Celui-ci est, pour ainsi dire, sorti de nulle part et on ne peut qu’en être heureux. Augustine est le nom de scène de l’auteure-compositrice-interprète, productrice et multi-instrumentiste italienne Sara Baggini, qui apparaît également sur la photo de couverture très stylisée de l’album. Proserpine est son troisième album après One Thin Line (2010) et Grief and Desire (2018). Bien qu’elle réalise elle-même la plupart des tâches (chant, guitare, basse, claviers et synthétiseurs, boîte à rythmes, percussions), elle est assistée par Fabio Ripannuci (guitares, claviers, boîte à rythmes, percussions), Daniele Rotella (basse, percussions), Massimo Margaritelli (basse), Niccolo Franchi (batterie) et Francesco Federici (toms) sur certains titres. Malgré tout cela, Proserpine est un album minimal sur le plan instrumental, très épuré mais aux arrangements exquis. L’artiste et le label l’appellent Dark Folk, mais cette étiquette de genre est un peu courte. Pourtant, c’est une sorte de Gothy et de Dark Wavy, et un peu de dream poppy aussi.
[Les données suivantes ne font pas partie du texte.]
(* ===== verification/Proposal.v ===== *)
(** * Ratification, mandates and the proposal lifecycle (ag-effect/src/lib.rs)

    The authorization records, the candidate ratification that binds one
    prepared candidate, the promotion refusal, the bounded host mandate, and the
    durable proposal state machine. *)

From S2P Require Import Prelude Wire Fixture Digest Names Origin Capability Identity Paths Effect Compile.

(** ** Ratification *)

Inductive RatificationV1 : Type :=
  | HumanExact (proposal : Digest) (ratifier : PrincipalChainV1) (challenge : string) (signed_request : Digest)
  | BoundedMandate (mandate proposal : Digest) (actor : PrincipalV1)
  | DerivedCodePromotion (proposal verifier_executable verifier_launch_profile verifier_receipt : Digest)
      (adapter : PrincipalChainV1).
#[global] Instance RatificationV1_serialize `{Deps} : Serialize RatificationV1 := fun r =>
  VObject match r with
  | HumanExact p r c s =>
      [("kind", VString "human_exact"); ("proposal", to_value p); ("ratifier", to_value r);
       ("challenge", to_value c); ("signed_request", to_value s)]
  | BoundedMandate m p a =>
      [("kind", VString "bounded_mandate"); ("mandate", to_value m); ("proposal", to_value p); ("actor", to_value a)]
  | DerivedCodePromotion p e l v a =>
      [("kind", VString "derived_code_promotion"); ("proposal", to_value p); ("verifier_executable", to_value e);
       ("verifier_launch_profile", to_value l); ("verifier_receipt", to_value v); ("adapter", to_value a)]
  end.

(** [RatificationV1::proposal]. *)
Definition ratification_proposal (r : RatificationV1) : Digest :=
  match r with
  | HumanExact p _ _ _ | BoundedMandate _ p _ | DerivedCodePromotion p _ _ _ _ => p
  end.

Record ManagedPointerCandidateRatificationV1 : Type := mkCandidateRatification {
  cr_schema : string;
  cr_proposal : Digest;
  cr_candidate : Digest;
  cr_exact_basis : Digest;
  cr_complete_inputs : Digest;
  cr_preparation_receipt : Digest;
  cr_authorization : Digest
}.
#[global] Instance ManagedPointerCandidateRatificationV1_serialize
    : Serialize ManagedPointerCandidateRatificationV1 := fun r =>
  VObject [("schema", to_value (cr_schema r)); ("proposal", to_value (cr_proposal r));
           ("candidate", to_value (cr_candidate r)); ("exact_basis", to_value (cr_exact_basis r));
           ("complete_inputs", to_value (cr_complete_inputs r));
           ("preparation_receipt", to_value (cr_preparation_receipt r));
           ("authorization", to_value (cr_authorization r))].

Inductive ManagedPointerPromotionRefusalCodeV1 : Type :=
  CurrentBasisMismatch | CandidateBindingMismatch | StandingUnavailable.
#[global] Instance ManagedPointerPromotionRefusalCodeV1_serialize
    : Serialize ManagedPointerPromotionRefusalCodeV1 := fun c =>
  VString match c with
          | CurrentBasisMismatch => "current_basis_mismatch"
          | CandidateBindingMismatch => "candidate_binding_mismatch"
          | StandingUnavailable => "standing_unavailable"
          end.

Record ManagedPointerPromotionRefusalV1 : Type := mkPromotionRefusal {
  rf_schema : string;
  rf_proposal : Digest;
  rf_candidate : Digest;
  rf_exact_basis : Digest;
  rf_candidate_ratification : ManagedPointerCandidateRatificationV1;
  rf_attempted_authorization : RatificationV1;
  rf_observed_at_unix_ms : Z;
  rf_code : ManagedPointerPromotionRefusalCodeV1;
  rf_detail : string
}.
#[global] Instance ManagedPointerPromotionRefusalV1_serialize `{Deps}
    : Serialize ManagedPointerPromotionRefusalV1 := fun r =>
  VObject [("schema", to_value (rf_schema r)); ("proposal", to_value (rf_proposal r));
           ("candidate", to_value (rf_candidate r)); ("exact_basis", to_value (rf_exact_basis r));
           ("candidate_ratification", to_value (rf_candidate_ratification r));
           ("attempted_authorization", to_value (rf_attempted_authorization r));
           ("observed_at_unix_ms", to_value (rf_observed_at_unix_ms r)); ("code", to_value (rf_code r));
           ("detail", to_value (rf_detail r))].

(** ** Mandates *)

Record HostMandateBodyV1 : Type := mkMandateBody {
  mb_schema : string;
  mb_authority_domain : AuthorityDomainId;
  mb_epoch : EpochId;
  mb_grantee : PrincipalV1;
  mb_targets : list TargetId;
  mb_families : list EffectFamilyV1;
  mb_expires_unix_ms : Z;
  mb_max_uses : Z
}.
#[global] Instance HostMandateBodyV1_serialize `{Deps} : Serialize HostMandateBodyV1 := fun b =>
  VObject [("schema", to_value (mb_schema b)); ("authority_domain", to_value (mb_authority_domain b));
           ("epoch", to_value (mb_epoch b)); ("grantee", to_value (mb_grantee b));
           ("targets", to_value (mb_targets b)); ("families", to_value (mb_families b));
           ("expires_unix_ms", to_value (mb_expires_unix_ms b)); ("max_uses", to_value (mb_max_uses b))].
#[global] Instance HostMandateBodyV1_inj `{HexLaws} : SerializeInj HostMandateBodyV1.
Proof. ser_struct. Qed.

(** The pair [(HOST_MANDATE_SCHEMA_V1, &body)] whose digest is the identity. *)
Record MandateSubject : Type := mkMandateSubject { ms_body : HostMandateBodyV1 }.
#[global] Instance MandateSubject_serialize `{Deps} : Serialize MandateSubject := fun s =>
  VArray [VString HOST_MANDATE_SCHEMA_V1; to_value (ms_body s)].
#[global] Instance MandateSubject_inj `{HexLaws} : SerializeInj MandateSubject.
Proof.
  intros [x] [y] Hv. apply array_equiv in Hv. inversion Hv as [|? ? ? ? _ Hv']; subst.
  inversion Hv' as [|? ? ? ? Hb _]; subst. f_equal. by apply to_value_inj.
Qed.

(** [struct HostMandateV1]. *)
Record HostMandateV1 : Type := mkMandate { hm_digest : Digest; hm_body : HostMandateBodyV1 }.

Section Authorities.
  Context `{Deps}.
Proserpine, ou Proserpina était la déesse romaine des Enfers, et le concept de cet album tourne autour d’elle. Comme le dit Augustine :  » Il est né d’une idée d’inexorabilité, de réclusion, d’exil de soi ; d’une vie vécue à regarder le monde de derrière une fenêtre « . Les chansons reflètent un voyage introspectif, une chute symbolique dans l’Hadès, une mort psychologique avec ses petites renaissances. De plus, « Proserpine » est autobiographique, avec de nombreux aspects profondément personnels de la vie d’Augustin explorés dans chaque chanson – espoirs, peurs, désirs, etc.

Heureusement, toutes les paroles des chansons (chantées en anglais) sont imprimées sur le boîtier du CD à six volets pour une référence facile. Chaque chanson est conçue avec soin, et la voix soprano d’Augustine est divinement aérienne (rappelant quelque peu Kate Bush), planant et glissant sur 13 titres délicieux couvrant une variété d’humeurs et de sujets, de l’inquiétude financière (« Response of the Oracle ») à « Moments of Pleasure and Joy », en passant par l’incision (« How To Cut Your Veins Correctly ») et la blessure émotionnelle (« Deep, So Deep »), et bien plus encore. Bien qu’il semble que rien n’ait été fait dans l’intention d’être un tube pop, « Adonis » est tout près de l’être, avec une accroche très mémorable. Dans un monde où le vrai talent était respecté et récompensé, cette chanson serait diffusée massivement à la radio. Proserpine est, en effet, un album digne d’intérêt que vous devriez absolument découvrir tant il semble que nous n’ayons pas assez de musique de ce calibre de nos jours.